■ REQUIRED WORK: Some lines in the listing may contain the word "CreateRequest". Say how many, with the number alone.

----------

(* ===== verification/WorkFlowExamples.v ===== *)
(** A cluster in memory with the objects of the pipeline operator, and the runs that show what
    the handlers of workflows do: instances of the theorem, and where the program differs from
    what it says. *)
From S2P Require Import Prelude KvStore GoStrings GoText RestApi KubeApi ConfigMap Secret PersistentVolume PodTemplate Workload Deployment.
From S2P Require Import WorkFlow WorkFlowTask WorkFlowLaws WorkloadCluster.

Record FakePipelines := mkPipelines {
  fp_base : FakeCluster;
  fp_secrets : gmap (string * string) WorkFlowSecret;
  fp_accounts : gmap (string * string) ServiceAccount;
  fp_bindings : gmap (string * string) ClusterRoleBinding;
  fp_resources : gmap (string * string) PipelineResource;
  fp_runs : gmap (string * string) PipelineRun
}.
Definition on_base (f : FakeCluster -> FakeCluster) (k : FakePipelines) : FakePipelines :=
  mkPipelines (f k.(fp_base)) k.(fp_secrets) k.(fp_accounts) k.(fp_bindings) k.(fp_resources) k.(fp_runs).
Definition put_secrets x (k : FakePipelines) : FakePipelines :=
  mkPipelines k.(fp_base) x k.(fp_accounts) k.(fp_bindings) k.(fp_resources) k.(fp_runs).
Definition put_accounts x (k : FakePipelines) : FakePipelines :=
  mkPipelines k.(fp_base) k.(fp_secrets) x k.(fp_bindings) k.(fp_resources) k.(fp_runs).
Definition put_bindings x (k : FakePipelines) : FakePipelines :=
  mkPipelines k.(fp_base) k.(fp_secrets) k.(fp_accounts) x k.(fp_resources) k.(fp_runs).
Definition put_resources x (k : FakePipelines) : FakePipelines :=
  mkPipelines k.(fp_base) k.(fp_secrets) k.(fp_accounts) k.(fp_bindings) x k.(fp_runs).
Definition put_runs x (k : FakePipelines) : FakePipelines :=
  mkPipelines k.(fp_base) k.(fp_secrets) k.(fp_accounts) k.(fp_bindings) k.(fp_resources) x.
Definition fp_pop (k : FakePipelines) : bool * FakePipelines := let (b, c) := fk_pop k.(fp_base) in (b, on_base (fun _ => c) k).

#[export] Instance pipeline_pvs : KubeKind FakePipelines K8sPV := fake_kind (fun k => fk_pvs (fp_base k)) (fun x => on_base (set_pvs x)) fp_pop.
#[export] Instance pipeline_pvcs : KubeKind FakePipelines K8sPVC := fake_kind (fun k => fk_pvcs (fp_base k)) (fun x => on_base (set_pvcs x)) fp_pop.
#[export] Instance pipeline_classes : KubeKind FakePipelines K8sStorageClass := fake_kind (fun k => fk_classes (fp_base k)) (fun x => on_base (set_classes x)) fp_pop.
#[export] Instance pipeline_configmaps : KubeKind FakePipelines K8sConfigMap := fake_kind (fun k => fk_configmaps (fp_base k)) (fun x => on_base (set_configmaps x)) fp_pop.
#[export] Instance pipeline_k8ssecrets : KubeKind FakePipelines K8sSecret := fake_kind (fun k => fk_secrets (fp_base k)) (fun x => on_base (set_secrets x)) fp_pop.
#[export] Instance pipeline_deployments : KubeKind FakePipelines K8sDeployment := fake_kind (fun k => fk_deployments (fp_base k)) (fun x => on_base (set_deployments x)) fp_pop.
#[export] Instance pipeline_secrets : KubeKind FakePipelines WorkFlowSecret := fake_kind fp_secrets put_secrets fp_pop.
#[export] Instance pipeline_accounts : KubeKind FakePipelines ServiceAccount := fake_kind fp_accounts put_accounts fp_pop.
#[export] Instance pipeline_accounts_laws : KubeLaws FakePipelines ServiceAccount.
Proof. by apply fake_laws. Qed.
#[export] Instance pipeline_bindings : KubeKind FakePipelines ClusterRoleBinding := fake_kind fp_bindings put_bindings fp_pop.
#[export] Instance pipeline_bindings_laws : KubeLaws FakePipelines ClusterRoleBinding.
Proof. by apply fake_laws. Qed.
#[export] Instance pipeline_resources : KubeKind FakePipelines PipelineResource := fake_kind fp_resources put_resources fp_pop.
#[export] Instance pipeline_resources_laws : KubeLaws FakePipelines PipelineResource.
Proof. by apply fake_laws. Qed.
#[export] Instance pipeline_resources_deletion : KubeKeepsDeletion FakePipelines PipelineResource.
Proof. by apply fake_keeps_deletion. Qed.
#[export] Instance pipeline_runs : KubeKind FakePipelines PipelineRun := fake_kind fp_runs put_runs fp_pop.
Definition select_labelled {Obj} `{KubeObject Obj} (get : FakePipelines -> gmap (string * string) Obj) (labels : Obj -> gmap string string)
    (ns : string) (selector : gmap string string) : M FakePipelines kube_error (list Obj) :=
  fun k => (Ok (snd <$> filter (fun ko => fst ko.1 = ns /\ matches selector (labels ko.2) = true) (map_to_list (get k))), k).
#[export] Instance pipeline_select_secrets : KubeSelect FakePipelines WorkFlowSecret := select_labelled fp_secrets wc_Labels.
#[export] Instance pipeline_select_runs : KubeSelect FakePipelines PipelineRun := select_labelled fp_runs pn_Labels.
#[export] Hint Extern 1 (KubeFrame FakePipelines _ _) => split; intros; fake_frame : typeclass_instances.
#[export] Hint Extern 1 (KubeDeleteFrame FakePipelines _ _) => intros ???; fake_frame : typeclass_instances.
#[export] Hint Extern 1 (KubeSelectFrame FakePipelines _ _) => (intros ???; done) : typeclass_instances.
#[export] Hint Extern 1 (Apart FakePipelines _) => split; apply _ : typeclass_instances.
#[export] Hint Extern 1 (ApartDelete FakePipelines _) => split; apply _ : typeclass_instances.
#[export] Hint Extern 1 (ApartSelect FakePipelines _) => split; apply _ : typeclass_instances.

(** ** Texts: a workflow is written as its name *)

Definition no_deployment : Deployment := mkDeployment "" "" 0 [] (mkOptions (mkMetric "" 0) false false false) [] (mkStatus 0 false 0 0 0 []) "" 0 None.
Definition workflow (name : string) : WorkFlow :=
  mkWorkFlow name name (mkGit "https://git.example/app" "master" "" "") (mkImage "registry.example.com/app" "user" "secret") false no_deployment
    [] no_status 0 None.
#[export] Instance name_text : WorkFlowText := {|
  marshal_workflow w := Some w.(wf_Name);
  unmarshal_workflow s := if String.eqb s "" then None else Some (workflow s);
  url_parse s := Some ("https", "git.example");
  deploy_yaml _ _ := Some "yaml"
|}.
Definition empty_pipelines : FakePipelines :=
  mkPipelines empty_cluster ∅ ∅ {[("", zcloudWorkFlowClusterRoleBindingName) := mkBinding zcloudWorkFlowClusterRoleBindingName []]} ∅ ∅.
Definition within (k : FakePipelines) : gmap string FakePipelines := {["c" := k]}.
Definition pipelines_of (ks : gmap string FakePipelines) : FakePipelines := default empty_pipelines (ks !! "c").
Definition created : gmap string FakePipelines := snd (WorkFlow.Create "c" "ns" 7 "x1" "x2" (workflow "app") (within empty_pipelines)).
Definition live_in (ns name : string) (ks : gmap string FakePipelines) : bool :=
  match (pipelines_of ks).(fp_resources) !! (ns, name) with Some o => negb (kube_deleting o) | None => false end.
Definition deployers (ks : gmap string FakePipelines) : list (string * string) :=
  match (pipelines_of ks).(fp_bindings) !! ("", zcloudWorkFlowClusterRoleBindingName) with
  | Some b => (fun s => (s.(su_Namespace), s.(su_Name))) <$> b.(cb_Subjects)
  | None => []
  end.
Definition answer_of {A} (r : result Workload.workload_error A) : result Workload.workload_error unit :=
  match r with Ok _ => Ok tt | Err e => Err e end.

(** A second workflow of a name is refused, and the first one loses the right to deploy. *)
Lemma refused_creation_takes_the_right :
  let again := WorkFlow.Create "c" "ns" 8 "x3" "x4" (workflow "app") created in
  deployers created = [("ns", "app")] /\
  answer_of (fst again) = Err (Answer DuplicateResource) /\ live_in "ns" "app" (snd again) = true /\ deployers (snd again) = [].
Proof. vm_compute. auto. Qed.
Definition in_cluster (f : FakePipelines -> FakePipelines) (ks : gmap string FakePipelines) : gmap string FakePipelines := within (f (pipelines_of ks)).
Definition failing (faults : list bool) : gmap string FakePipelines -> gmap string FakePipelines := in_cluster (on_base (set_faults faults)).
(** A deletion that cannot reach the cluster is answered with success. *)
Lemma failed_deletion_succeeds :
  let gone := WorkFlow.Delete "c" "ns" "app" (failing [true] created) in
  fst gone = Ok tt /\ live_in "ns" "app" (snd gone) = true.
Proof. vm_compute. auto. Qed.
(** The deletion of a workflow that was never deployed ends with an error, after the workflow
    is gone. *)
Lemma undeployed_deletion_fails :
  let gone := WorkFlow.Delete "c" "ns" "app" created in
  fst gone = Err (Answer ServerError) /\ live_in "ns" "app" (snd gone) = false.
Proof. vm_compute. auto. Qed.
(** ... and a deletion that was cut off is never completed: the workflow is not found again,
    which is answered with success, and its account keeps the right to deploy. *)
Lemma half_deletion_stays :
  let half := WorkFlow.Delete "c" "ns" "app" (failing [false; false; false; true] created) in
  let again := WorkFlow.Delete "c" "ns" "app" (snd half) in
  fst half = Err (Answer ServerError) /\ fst again = Ok tt /\ deployers (snd again) = [("ns", "app")].
Proof. vm_compute. auto. Qed.
(** An update loses which run was the latest, and the workflow is shown without a state. *)
Definition latest (ks : gmap string FakePipelines) : option string :=
  match (pipelines_of ks).(fp_resources) !! ("ns", "app") with
  | Some o => o.(pr_Annotations) !! zcloudWorkFlowLatestTaskIDAnnotationKey
  | None => None
  end.
Definition task : WorkFlowTask := mkWorkFlowTask "" "v1" [] no_status 0 None.
Definition started : gmap string FakePipelines := snd (WorkFlowTask.Create "c" "ns" "app" 9 "y1" task created).
Lemma update_forgets_latest :
  let updated := WorkFlow.Update "c" "ns" "z" (workflow "app") started in
  latest started = Some "app-y1" /\ answer_of (fst updated) = Ok tt /\ latest (snd updated) = None.
Proof. vm_compute. auto. Qed.
(** A run that the operator did not begin yet has no status, and a second one is accepted. *)
Lemma second_run_accepted :
  answer_of (fst (WorkFlowTask.Create "c" "ns" "app" 10 "y2" task started)) = Ok tt.
Proof. vm_compute. auto. Qed.
(** A workflow whose latest run is gone is answered as if it did not exist. *)
Lemma lost_run_hides_workflow :
  fst (WorkFlow.Get "c" "ns" "app" (in_cluster (put_runs ∅) started)) = Err (Answer NotFound) /\
  live_in "ns" "app" (in_cluster (put_runs ∅) started) = true.
Proof. vm_compute. auto. Qed.
(** An update in a cluster that is not there is answered with success and nothing. *)
Lemma update_of_missing_cluster : WorkFlow.Update "d" "ns" "z" (workflow "app") created = (Ok None, created).
Proof. reflexivity. Qed.
(** The built image is put into every container whose image has its name somewhere. *)
Lemma image_by_part :
  let other := mkContainer "side" "mirror/registry.example.com/app-metrics:2" [] [] [] [] [] in
  co_Image <$> built_containers (workflow "app") "v1" [other] = ["registry.example.com/app:v1"].
Proof. reflexivity. Qed.

(** An instance of the theorem: another workflow is created beside the first one. *)
Lemma created_resources :
  fp_resources (pipelines_of created) =
    {[("ns", "app") := mkPipelineResource "ns" "app" {[zcloudWorkFlowContentAnnotationKey := "app"]} "git" (git_params (workflow "app").(wf_Git)) None]}.
Proof. vm_compute. reflexivity. Qed.
Lemma created_served : served (pipelines_of created).
Proof.
  intros key (o & Ho & _). change (fp_resources (pipelines_of created) !! key = Some o) in Ho.
  rewrite created_resources in Ho. apply lookup_singleton_Some in Ho as [<- _]. split.
  - apply is_Some_alt. vm_compute. exact I.
  - exists (mkBinding zcloudWorkFlowClusterRoleBindingName [mkSubject "ServiceAccount" "app" "ns"]). split; [vm_compute; reflexivity|].
    exists (mkSubject "ServiceAccount" "app" "ns"). split; [apply list_elem_of_here|]. split; reflexivity.
Qed.
Lemma workflows_served_witness :
  exists ks' k',
    run "c" (CreateRequest "ns" 8 "x3" "x4" (workflow "lib")) created = (Ok tt, ks') /\ ks' !! "c" = Some k' /\ served k' /\
    (forall key, live key (pipelines_of created) -> live key k').
Proof.
  set (rq := CreateRequest "ns" 8 "x3" "x4" (workflow "lib")).
  assert (Hr : fst (run "c" rq created) = Ok tt) by (vm_compute; reflexivity).
  assert (Hs : is_some (snd (run "c" rq created) !! "c") = true) by (vm_compute; reflexivity).
  exists (snd (run "c" rq created)), (default empty_pipelines (snd (run "c" rq created) !! "c")).
  assert (Hk : created !! "c" = Some (pipelines_of created)) by (apply some_default; vm_compute; reflexivity).
  destruct (workflows_served "c" rq created _ _ (default empty_pipelines (snd (run "c" rq created) !! "c")) (Ok tt)
              (pair_eq_snd _ _ Hr) Hk (some_default _ _ Hs)) as (Hs' & _ & Hl).
  - intros key [= <-] (o & Ho & _). change (fp_resources (pipelines_of created) !! ("ns", "lib") = Some o) in Ho.
    rewrite created_resources in Ho. apply lookup_singleton_Some in Ho as [Hne _]. discriminate Hne.
  - exact created_served.
  - split; [exact (pair_eq_snd _ _ Hr)|]. split; [exact (some_default _ _ Hs)|]. split; [exact Hs'|].
    intros key Hkey. destruct (Hl key Hkey) as [Hl'|Hl']; [exact Hl'|discriminate Hl'].
Defined.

----------

■ ANSWER BOX: 2